Le diverse attrezzature portano, naturalmente, a risultati differenti: TC, risonanza magnetica ed ecografia permettono di mostrare in modo sempre più dettagliato la struttura, la densità e le dimensioni dei tessuti esaminati. «La medicina nucleare, invece - dice Paone - è in grado di mostrare i processi fisiologici, e quelli patologici, prima che determinino alterazioni poi visibili con l’”imaging” radiologico».

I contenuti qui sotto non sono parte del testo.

Lemma provisioned_trans agent c1 c2 c3 : provisioned agent c1 c2 → provisioned agent c2 c3 → provisioned agent c1 c3.
Proof.
  intros [] []. constructor; [congruence..|by eauto|congruence|].
  intros l Hl. destruct (pv_libraries1 l Hl) as [Hl'|[? Hi]]; [by apply pv_libraries0|right].
  split; [done|]. by rewrite <- pv_items0.
Qed.

Lemma file_at_foreign m lib rel : unique_paths m → (∀ i r, m !! i = Some r → i_library_id r ≠ lib) → file_at m (lib, rel) = None.
Proof.
  intros Hu Hno. unfold file_at. rewrite (proj2 (row_at_none _ _ Hu)); [done|].
  intros i r Hi [= Hl _]. by eapply Hno.
Qed.

Section provision.
Context (new_id new_library : nat → Z) `{!Inj (=) (=) new_library}.
Local Abbreviation ok := (central_ok new_id new_library).
Local Abbreviation provision := (_provision_agent_library new_library).

Lemma provision_ok c agent ref c' l new :
  ok c → provision c agent ref = Ok (c', l, new) →
  ok c' ∧ provisioned (ag_id agent) c c' ∧ find_library (libraries c') (ag_id agent) ref = Some l.
Proof using Inj0.
  intros Hok. unfold _provision_agent_library.
  destruct (find_library (libraries c) (ag_id agent) ref) as [k|] eqn:Hf.
  { intros [= <- <- <-]. split_and!; [done|apply provisioned_refl|done]. }
  destruct (free_name _ _ _ _ _) as [name|]; [|done]. destruct (_ && _); [|done]. intros [= <- <- <-].
  set (l := mkAgentLibrary _ _ _ _ _). destruct Hok as [Hu Hl Ha Hi Hn Hfk].
  assert (∀ k, k ∈ libraries c ++ [l] ↔ k ∈ libraries c ∨ k = l) as Hin by (intros k; set_solver).
  split_and!.
  - constructor; cbn [items libraries agents items_made libraries_made]; [done| |done|done|..].
    + intros k1 k2 [H1| ->]%Hin [H2| ->]%Hin He; [by apply Hl| |..|done].
      * by destruct (Hn (libraries_made c) k1).
      * by destruct (Hn (libraries_made c) k2).
    + intros n k Hle [Hk| ->]%Hin; [apply Hn; [lia|done]|]. cbn. intros H%(inj new_library). lia.
    + intros n i r Hle Hr. eapply Hfk; [|done]. lia.
  - constructor; cbn [items libraries]; try done.
    + intros a r k Hk. by rewrite find_library_app, Hk.
    + intros a r p. unfold agent_file. cbn [items libraries]. rewrite find_library_app.
      destruct (find_library (libraries c) a r); [done|]. destruct (_ && _); [|done]. cbn.
      apply file_at_foreign; [done|]. intros i x Hx. by eapply Hfk.
    + intros k [Hk| ->]%Hin; [by left|right]. split; [done|]. intros i r Hr. by eapply Hfk.
  - cbn [libraries]. rewrite find_library_app, Hf. cbn. by rewrite !bool_decide_eq_true_2.
Qed.

Lemma provision_all_ok refs c agent cache n c' cache' n' :
  ok c → provision_all new_library c agent refs cache n = Ok (c', cache', n') →
  (∀ ref l, cache !! ref = Some l → find_library (libraries c) (ag_id agent) ref = Some l) →
  ok c' ∧ provisioned (ag_id agent) c c' ∧
  (∀ ref l, cache' !! ref = Some l → find_library (libraries c') (ag_id agent) ref = Some l) ∧
  (∀ ref, ref ∈ refs ∨ is_Some (cache !! ref) → is_Some (cache' !! ref)).
Proof using Inj0.
  revert c cache n. induction refs as [|ref refs IH]; intros c cache n Hok; cbn [provision_all].
  { intros [= <- <- <-] Hcache. split_and!; [done|apply provisioned_refl|done|].
    intros ref [?%not_elem_of_nil|?]; done. }
  destruct (provision c agent ref) as [[[c1 l] new]|] eqn:Hp; [|done]. cbn [result_bind].
  intros Hall Hcache. destruct (provision_ok _ _ _ _ _ _ Hok Hp) as (Hok1 & Hpv & Hl).
  destruct (IH _ _ _ Hok1 Hall) as (Hok' & Hpv' & Hc' & Hin).
  { intros r k [[<- <-]|[_ Hk]]%lookup_insert_Some; [done|]. by apply Hpv, Hcache. }
  split_and!; [done|by eapply provisioned_trans|done|].
  intros r Hr. apply Hin. destruct (decide (ref = r)) as [<-|Hne]; [right; by rewrite lookup_insert_eq|].
  rewrite lookup_insert_ne by done. set_solver.
Qed.
End provision.

(** ** Writes to the rows *)

(** What no event changes of a row: its identity, its place in the catalogue and the
    columns of the user. *)
Record keeps_row (r r' : Item) : Prop := {
  kr_id : i_id r' = i_id r;
  kr_key : rkey r' = rkey r;
  kr_scope : i_path_scope r' = i_path_scope r;
  kr_class : i_file_category r' = i_file_category r ∧ i_file_group r' = i_file_group r;
  kr_curated : set_metadata (i_curated r') ∅ = set_metadata (i_curated r) ∅;
}.

Lemma keeps_row_refl r : keeps_row r r.
Proof. by constructor. Qed.
Lemma keeps_row_trans r1 r2 r3 : keeps_row r1 r2 → keeps_row r2 r3 → keeps_row r1 r3.
Proof. intros [? ? ? [? ?] ?] [? ? ? [? ?] ?]. constructor; [congruence..|split; congruence|congruence]. Qed.

(** [m'] differs from [m] at the keys [K] only. *)
Record touches (K : Z * text → Prop) (m m' : rows) : Prop := {
  tc_unique : unique_paths m → unique_paths m';
  tc_kept : ∀ i r, m !! i = Some r → ∃ r', m' !! i = Some r' ∧ keeps_row r r' ∧ (¬ K (rkey r) → r' = r);
  tc_made : ∀ i r', m' !! i = Some r' → is_Some (m !! i) ∨ K (rkey r');
}.

Lemma touches_refl K m : touches K m m.
Proof. constructor; [done|intros i r Hi; exists r; split_and!; auto using keeps_row_refl|eauto]. Qed.

Lemma touches_trans K m1 m2 m3 : touches K m1 m2 → touches K m2 m3 → touches K m1 m3.
Proof.
  intros [Hu1 Hk1 Hm1] [Hu2 Hk2 Hm2]. constructor; [auto|..].
  - intros i r Hi. destruct (Hk1 i r Hi) as (r' & Hi' & Hr & Hs), (Hk2 i r' Hi') as (r'' & Hi'' & Hr' & Hs').
    exists r''. split_and!; [done|by eapply keeps_row_trans|]. intros HK. rewrite <- Hs by done. apply Hs'.
    by rewrite (kr_key _ _ Hr).
  - intros i r Hi. destruct (Hm2 i r Hi) as [[r' Hi']|?]; [|by right].
    destruct (Hm1 i r' Hi') as [?|HK]; [by left|right].
    destruct (Hk2 i r' Hi') as (r'' & Hi'' & Hr & _). rewrite Hi in Hi''. injection Hi'' as <-.
    by rewrite (kr_key _ _ Hr).
Qed.

Lemma touches_mono (K K' : Z * text → Prop) m m' : (∀ k, K k → K' k) → touches K m m' → touches K' m m'.
Proof.
  intros HK [Hu Hk Hm]. constructor; [done|..].
  - intros i r Hi. destruct (Hk i r Hi) as (r' & ? & ? & Hs). exists r'. split_and!; auto.
  - intros i r Hi. destruct (Hm i r Hi); auto.
Qed.

Lemma touches_row_at K m m' k : touches K m m' → unique_paths m → ¬ K k → row_at m' k = row_at m k.
Proof.
  intros Ht Hu HK. symmetry. apply row_at_ext; [done|by eapply tc_unique|]. intros i r Hr. split.
  - intros Hi. destruct (tc_kept _ _ _ Ht i r Hi) as (r' & Hi' & _ & Hs). rewrite Hs in Hi'; [done|]. by rewrite Hr.
  - intros Hi. destruct (tc_made _ _ _ Ht i r Hi) as [[r' Hi']|]; [|by rewrite Hr in *].
    destruct (tc_kept _ _ _ Ht i r' Hi') as (r'' & Hi'' & Hk & Hs). rewrite Hi in Hi''. injection Hi'' as <-.
    rewrite <- Hs in Hi'; [done|]. by rewrite <- (kr_key _ _ Hk), Hr.
Qed.

(** One row rewritten, or made at a free key *)
Lemma touches_write m i old r :
  m !! i = Some old → keeps_row old r → touches (eq (rkey r)) m (<[i := r]> m).
Proof.
  intros Hi Hr. constructor.
  - intros Hu. eapply unique_same_key; [done..|apply Hr].
  - intros j s Hj. destruct (decide (i = j)) as [<-|Hne].
    + rewrite lookup_insert_eq. rewrite Hi in Hj. injection Hj as ->. exists r. split_and!; [done..|].
      intros HK. by destruct HK; rewrite (kr_key _ _ Hr).
    + rewrite lookup_insert_ne by done. exists s. auto using keeps_row_refl.
  - intros j s [[<- <-]|[_ Hj]]%lookup_insert_Some; eauto.
Qed.

Lemma touches_new m i r : m !! i = None → (unique_paths m → unique_paths (<[i := r]> m)) → touches (eq (rkey r)) m (<[i := r]> m).
Proof.
  intros Hi Hu. constructor; [done|..].
  - intros j s Hj. assert (i ≠ j) by congruence. rewrite lookup_insert_ne by done. exists s. auto using keeps_row_refl.
  - intros j s [[<- <-]|[_ Hj]]%lookup_insert_Some; eauto.
Qed.

(** ** The loops of [apply_batch] *)

Lemma preload_lookup m want k :
  unique_paths m → preload m want !! k = if bool_decide (k ∈ want) then fst <$> row_at m k else None.
Proof.
  intros Hu. unfold preload. revert k.
  apply (list_to_map_graph _ (λ k, if bool_decide (k ∈ want) then fst <$> row_at m k else None)).
  intros k i. rewrite list_elem_of_omap. split.
  - intros ([j r] & Hin & Hj). apply elem_of_map_to_list in Hin. case_bool_decide as Hw; [|done].
    injection Hj as <- <-. rewrite bool_decide_eq_true_2 by done.
    by rewrite (proj2 (row_at_some m (i_library_id r, i_rel_path r) j r Hu)).
  - case_bool_decide as Hw; [|done]. rewrite fmap_Some. intros ([j r] & Hr & ->).
    apply row_at_some in Hr as [Hi <-]; [|done]. exists (j, r). rewrite elem_of_map_to_list. split; [done|].
    by rewrite bool_decide_eq_true_2.
Qed.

Già negli anni ’20 del secolo scorso Marie Curie aveva ipotizzato l’idea di utilizzare sostanze radioattive per curare i tumori. «Ma solo a partire dagli anni ’60 - continua Paone - quest’idea è stata realmente messa in pratica, soprattutto per curare la tiroide con lo iodio 131. Poi, dagli anni 2000 in avanti, con lo sviluppo della PET, la medicina nucleare ha avuto un fortissimo sviluppo anche per diagnosticare e curare altre patologie. E la Svizzera, e il Ticino, sono sempre stati in prima linea. All’EOC, oltre ad attrezzature d’avanguardia, abbiamo anche un’intensa attività di ricerca, con studi-pilota avviati soprattutto sui tumori prostatici e su quelli neuroendocrini. Il futuro prossimo sarà nella teragnostica (diagnosi più terapia), già attiva, comunque, qui in Ticino da alcuni anni: l’uso di radiofarmaci, cioè, per raggiungere in modo sempre più preciso le cellule tumorali e distruggere solo quelle, con danni limitati ai tessuti sani».